Now that customer interactions take place across many more channels and at many more places in the customer journey, there are far more opportunities to have a direct influence on revenue. I have often argued that customer service and marketing teams need to merge because the management of the customer relationship should be the number one priority of any executive.
But it’s not just me saying this – certainly not today at least. The analyst firm Ovum identified back in 2014 that managing the customer experience has become the single most important priority for executives today. That includes other more traditional priorities, such as reducing business costs.
But the really important drive has been to find hard evidence to support these views. We know that there is a positive customer reaction if their experience is better, but how much is that actually worth? How much can you afford to spend improving the customer experience?
New research from Forrester answers these questions and the headline is that if you improve the customer experience then your revenue will go up. The Forrester research analysed pairs of companies in the same industry – one of them scoring high on the Forrester Customer Experience Index and one with a much lower score. Then they gathered the financial data for these companies.
Across all industries the results are stark. The companies that focus on improving their customer experience enjoyed a Compounded Average Growth Rate (CAGR) of 17%. The ones with less of a CX focus grew 3%. In retail there was a 26% difference and cable companies saw a 24% difference.

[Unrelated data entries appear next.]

Definition tz_shapefile : GeoDataFrame :=
  {| gdf_crs := Some epsg4326; gdf_len := 31; columns := ["name"; "geometry"] |}.

Definition tz_projected : GeoDataFrame := to_crs tz_shapefile utm37s.

(** What a [describe_geodataframe] that follows the assignment returns on
    a table [g]. *)
Definition description (g : GeoDataFrame) : gmap string pyval :=
  <["crs" := crs_value (gdf_crs g)]>
  (<["geometry_type" := VStr "Point"]>
  (<["num_features" := VInt (Z.of_nat (gdf_len g))]>
  (<["attributes" := VStr "col1"]>
  (<["bounds" := VStr "0 0 1 1"]> ∅)))).

(** The functions of the sample submissions:
    0 is [describe_geodataframe], 1 is [compare_projections],
    2 is a [describe_geodataframe] that adds a key [area]. *)
Definition functions (f : nat) (args : list pyval) : result pyval :=
  match f, args with
  | 0, [VGeoDataFrame g] => Ok (VDict (description g))
  | 1, [_; _] => Ok (VDict ∅)
  | 2, [VGeoDataFrame g] => Ok (VDict (<["area" := VInt 0]> (description g)))
  | _, _ => Raise (Exn TypeError "bad arguments")
  end.

Definition imports_src : string :=
  "import geopandas as gpd" +:+ nl +:+
  "import pandas as pd" +:+ nl +:+
  "import numpy as np" +:+ nl +:+
  "import matplotlib.pyplot as plt" +:+ nl +:+
  "import seaborn as sns" +:+ nl +:+
  "import folium" +:+ nl +:+
  "import contextily as ctx" +:+ nl.

Definition load_src : string :=
  "tz_shapefile = gpd.read_file('tanzania.shp')" +:+ nl +:+
  "tz_projected = tz_shapefile.to_crs(epsg=21037)" +:+ nl.

Definition functions_src : string :=
  "def describe_geodataframe(gdf): ..." +:+ nl +:+
  "def compare_projections(a, b): ..." +:+ nl.

Definition projected_only_src : string :=
  "tz_projected = gpd.read_file('tanzania.shp').to_crs(epsg=21037)" +:+ nl.

Definition division_src : string := "ratio = 1 / 0" +:+ nl.

(** [exec] on the sample sources; any other source binds nothing. *)
Definition run (src : string) (g : gmap string pyval)
    : gmap string pyval * option exn :=
  if String.eqb src load_src then
    (<["tz_projected" := VGeoDataFrame tz_projected]>
       (<["tz_shapefile" := VGeoDataFrame tz_shapefile]> g), None)
  else if String.eqb src functions_src then
    (<["compare_projections" := VFunction 1]>
       (<["describe_geodataframe" := VFunction 0]> g), None)
  else if String.eqb src projected_only_src then
    (<["tz_projected" := VGeoDataFrame tz_projected]> g, None)
  else if String.eqb src division_src then
    (g, Some (Exn (OtherException "ZeroDivisionError") "division by zero"))
  else (g, None).


(** A world in which the executor runs every notebook to its end. *)
Definition world : Env :=
  {| preprocess := fun _ => (None, "");
     exec := run;
     call := functions;
     py_eq := eq;
     py_ne := ne;
     test_05_msg := "compare_projections should return a dictionary";
     test_05_rest := fun _ => Ok tt |}.


Definition markdown (text : string) : Cell :=
  {| cell_type := "markdown"; source := text |}.

Definition code_cell (text : string) : Cell :=
  {| cell_type := "code"; source := text |}.

(** A submission that does all the assignment asks for. *)
Definition submission : Notebook :=
  {| cells := [ markdown "# GIS assignment"; code_cell imports_src;
                code_cell load_src; markdown "import antigravity";
                code_cell functions_src ] |}.

(** A submission with a cell that divides by zero. *)
Definition failing_submission : Notebook :=
  {| cells := [ code_cell imports_src; code_cell division_src;
                code_cell load_src ] |}.

(** [open] on a path that does not exist. *)
Definition not_found : exn :=
  Exn FileNotFoundError
      "[Errno 2] No such file or directory: 'student_submission.ipynb'".

(** The code cells of [submission] alone. *)
Definition code_only : Notebook :=
  {| cells := [ code_cell imports_src; code_cell load_src;
                code_cell functions_src ] |}.


(** A class state that binds [tz_projected] and not [tz_shapefile]: the
    state after the fixture ran on a notebook with the one cell
    [projected_only_src]. *)
Definition projected_only : ClassState :=
  fst (setUpClass world (Ok {| cells := [code_cell projected_only_src] |}) initial).

(** The class state after the fixture ran on [submission]. *)
Definition loaded : ClassState :=
  fst (setUpClass world (Ok submission) initial).

(** A notebook file that is there and is no JSON document. *)
Definition not_json : exn :=
  Exn (OtherException "NotJSONError") "Notebook does not appear to be JSON".

(** The world with an executor that is interrupted from the keyboard. *)
Definition interrupt : exn := Exn (NonException "KeyboardInterrupt") "".

Definition interrupted_world : Env :=
  with_executor (fun _ => (Some interrupt, "partial output")) world.

(** A cell that reads a data file which is not on the grading machine. *)
Definition read_data_src : string := "rows = open('regions.csv').read()" +:+ nl.

Definition data_not_found : exn :=
  Exn FileNotFoundError "[Errno 2] No such file or directory: 'regions.csv'".

(** [exec] in a world without that data file. *)
Definition run_offline (src : string) (g : gmap string pyval)
    : gmap string pyval * option exn :=
  if String.eqb src read_data_src then (g, Some data_not_found) else run src g.

Definition offline_world : Env :=
  {| preprocess := preprocess world;
     exec := run_offline;
     call := call world;
     py_eq := py_eq world;
     py_ne := py_ne world;
     test_05_msg := test_05_msg world;
     test_05_rest := test_05_rest world |}.

(** A submission that loads the shapefile and then reads the data file. *)
Definition data_submission : Notebook :=
  {| cells := [ code_cell load_src; code_cell read_data_src;
                code_cell functions_src ] |}.

(** A submission whose only import is a comma list. *)
Definition comma_submission : Notebook :=
  {| cells := [ code_cell ("import geopandas, pandas" +:+ nl) ] |}.

(** Class states that bind one name to one value. *)
Definition binding (name : string) (v : pyval) : ClassState :=
  with_globals (<[name := v]> ∅) initial.

(** Functions of further sample submissions: 3 returns a list-like object
    and no [dict], 4 returns a [dict] without [num_features], 5 counts the
    features wrongly, 6 raises. *)
Definition more_functions (f : nat) (args : list pyval) : result pyval :=
  match f, args with
  | 3, [_] => Ok (VObject 0)
  | 4, [VGeoDataFrame g] => Ok (VDict (delete "num_features" (description g)))
  | 5, [VGeoDataFrame g] =>
      Ok (VDict (<["num_features" := VInt 3]> (description g)))
  | 6, [_] => Raise (Exn (OtherException "ValueError") "no geometry")
  | _, _ => functions f args
  end.

Definition wide_world : Env :=
  {| preprocess := preprocess world;
     exec := exec world;
     call := more_functions;
     py_eq := py_eq world;
     py_ne := py_ne world;
     test_05_msg := test_05_msg world;
     test_05_rest := test_05_rest world |}.

(** Class states for the transformation check. *)
Definition both (source projected : pyval) : ClassState :=
  with_globals (<["tz_projected" := projected]>
                  (<["tz_shapefile" := source]> ∅)) initial.

Definition without_crs : GeoDataFrame :=
  {| gdf_crs := None; gdf_len := 31; columns := ["name"; "geometry"] |}.

End Sample.

(** * Lemmas on the regular expression *)
Section ReLemmas.

Import Re.

#[local] Arguments String.append !_ _ / : simpl nomatch.

Lemma append_assoc (a b c : string) : (a +:+ b) +:+ c = a +:+ (b +:+ c).
Proof. induction a as [|x a IH]; simpl; [reflexivity | now rewrite IH]. Qed.


Lemma word_not_space (c : ascii) : is_word c = true -> is_space c = false.
Proof.
  destruct c as [[] [] [] [] [] [] [] []]; vm_compute; congruence.
Qed.

Lemma word_not_newline (c : ascii) : is_word c = true -> is_newline c = false.
Proof.
  destruct c as [[] [] [] [] [] [] [] []]; vm_compute; congruence.
Qed.

Lemma span_run (p : ascii -> bool) (run rest : string) :
  all_chars p run = true -> stops p rest ->
  span p (run +:+ rest) = (run, rest).
Proof.
  induction run as [|c run IH]; simpl; intros Hall Hstop.
  - destruct rest as [|c rest]; simpl in *; [reflexivity | now rewrite Hstop].
  - apply andb_true_iff in Hall as [Hc Hall].
    rewrite Hc, IH by assumption. reflexivity.
Qed.


Lemma span_split (p : ascii -> bool) (s : string) :
  s = fst (span p s) +:+ snd (span p s).
Proof.
  induction s as [|c s IH]; simpl; [reflexivity |].
  destruct (p c); [| reflexivity].
  destruct (span p s); simpl in *. now rewrite <- IH.
Qed.

Lemma literal_here (lit s : string) : literal lit (lit +:+ s) = Some s.
Proof.
  induction lit as [|a lit IH]; simpl; [now destruct s |].
  now rewrite Ascii.eqb_refl.
Qed.


Lemma nonempty_stops_space (name rest : string) :
  all_chars is_word name = true -> nonempty name = true ->
  stops is_space (name +:+ rest).
Proof.
  destruct name as [|c name]; [discriminate |]. simpl.
  intros H _. apply andb_true_iff in H as [H _]. now apply word_not_space.
Qed.

(** One statement, indented at will, at the front of the text. *)
Lemma match_stmt_hit (kw indent gap name rest : string) :
  stops is_space (kw +:+ gap +:+ name +:+ rest) ->
  all_chars is_space indent = true ->
  all_chars is_space gap = true -> nonempty gap = true ->
  all_chars is_word name = true -> nonempty name = true ->
  ends_word rest = true ->
  match_stmt kw (indent +:+ kw +:+ gap +:+ name +:+ rest) = Some (name, rest).
Proof.
  intros Hkw Hin Hgap Hgap' Hname Hname' Hrest. unfold match_stmt.
  rewrite (span_run _ indent) by assumption.
  rewrite literal_here.
  rewrite (span_run _ gap) by (auto using nonempty_stops_space).
  rewrite Hgap'.
  rewrite (span_run _ name); [now rewrite Hname' | assumption |].
  destruct rest as [|c rest]; simpl in *; [exact I |].
  now apply negb_true_iff.
Qed.






Lemma findall_from_miss (bol : bool) (s : string) :
  search bol s = None -> findall_from bol s = [].
Proof. intros Hs. unfold findall_from. simpl. now rewrite Hs. Qed.


Lemma search_false_line (l t : string) :
  all_chars not_newline l = true ->
  search false (l +:+ nl +:+ t) = search true t.
Proof.
  induction l as [|c l IH]; simpl; intros H; [reflexivity |].
  apply andb_true_iff in H as [Hc H].
  apply negb_true_iff in Hc. rewrite Hc. auto.
Qed.

Lemma search_false_none (l : string) :
  all_chars not_newline l = true -> search false l = None.
Proof.
  induction l as [|c l IH]; simpl; intros H; [reflexivity |].
  apply andb_true_iff in H as [Hc H].
  apply negb_true_iff in Hc. rewrite Hc. auto.
Qed.

Lemma span_stops (p : ascii -> bool) (s : string) : stops p (snd (span p s)).
Proof.
  induction s as [|c s IH]; simpl; [exact I |].
  destruct (p c) eqn:Hc; [| exact Hc].
  now destruct (span p s).
Qed.

Lemma span_all (p : ascii -> bool) (s : string) :
  all_chars p (fst (span p s)) = true.
Proof.
  induction s as [|c s IH]; simpl; [reflexivity |].
  destruct (p c) eqn:Hc; [| reflexivity].
  destruct (span p s); simpl in *. now rewrite Hc.
Qed.

Lemma span_skip (p : ascii -> bool) (run s : string) :
  all_chars p run = true -> snd (span p (run +:+ s)) = snd (span p s).
Proof.
  induction run as [|c run IH]; simpl; intros H; [reflexivity |].
  apply andb_true_iff in H as [Hc H]. rewrite Hc.
  specialize (IH H). now destruct (span p (run +:+ s)).
Qed.

Lemma match_stmt_snd (kw s s' : string) :
  snd (span is_space s) = snd (span is_space s') ->
  match_stmt kw s = match_stmt kw s'.
Proof.
  unfold match_stmt. destruct (span is_space s), (span is_space s'); simpl.
  now intros ->.
Qed.

Lemma match_here_skip (run s : string) :
  all_chars is_space run = true -> match_here (run +:+ s) = match_here s.
Proof.
  intros H. unfold match_here.
  now rewrite !(match_stmt_snd _ (run +:+ s) s) by now apply span_skip.
Qed.

(** A keyword that spans no line end is not completed across one. *)
Lemma literal_line (kw : string) : forall r t,
  all_chars not_newline kw = true ->
  literal kw r = None -> literal kw (r +:+ nl +:+ t) = None.
Proof.
  induction kw as [|a kw IH]; intros r t Hkw; simpl; [now destruct r |].
  apply andb_true_iff in Hkw as [Ha Hkw].
  destruct r as [|c r]; simpl.
  - intros _. destruct (Ascii.eqb_spec a (ascii_of_nat 10)) as [-> |]; [| reflexivity].
    discriminate.
  - destruct (Ascii.eqb a c); [| reflexivity]. now apply IH.
Qed.

Lemma plain_line_no_match (kw l t : string) :
  all_chars not_newline kw = true ->
  nonempty (snd (span is_space l)) = true ->
  literal kw (snd (span is_space l)) = None ->
  match_stmt kw (l +:+ nl +:+ t) = None.
Proof.
  intros Hkw Hne Hlit. unfold match_stmt.
  rewrite (span_split is_space l) at 1. rewrite append_assoc.
  rewrite span_run.
  - now rewrite literal_line.
  - apply span_all.
  - pose proof (span_stops is_space l) as Hs.
    destruct (snd (span is_space l)); [discriminate | exact Hs].
Qed.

Forrester admit that although there is a correlation between companies that are growing their revenue faster and investing in CX, they cannot really prove that it is the CX investment causing the high performance. However, explaining this Forrester analyst Harley Manning says: “Customers who have a better experience with a company say they’re less likely to stop doing business with the company and more likely to recommend it. Both of those factors should drive increased growth in customers and, in turn, increased growth of customer revenue.”
I think this Forrester research is an important contribution to the CX debate. Being able to use data to draw a line that shows how investment in CX creates improved revenue is powerful for any executive planning to launch an improvement in their CX – these are investments that can pay for themselves by growing the business.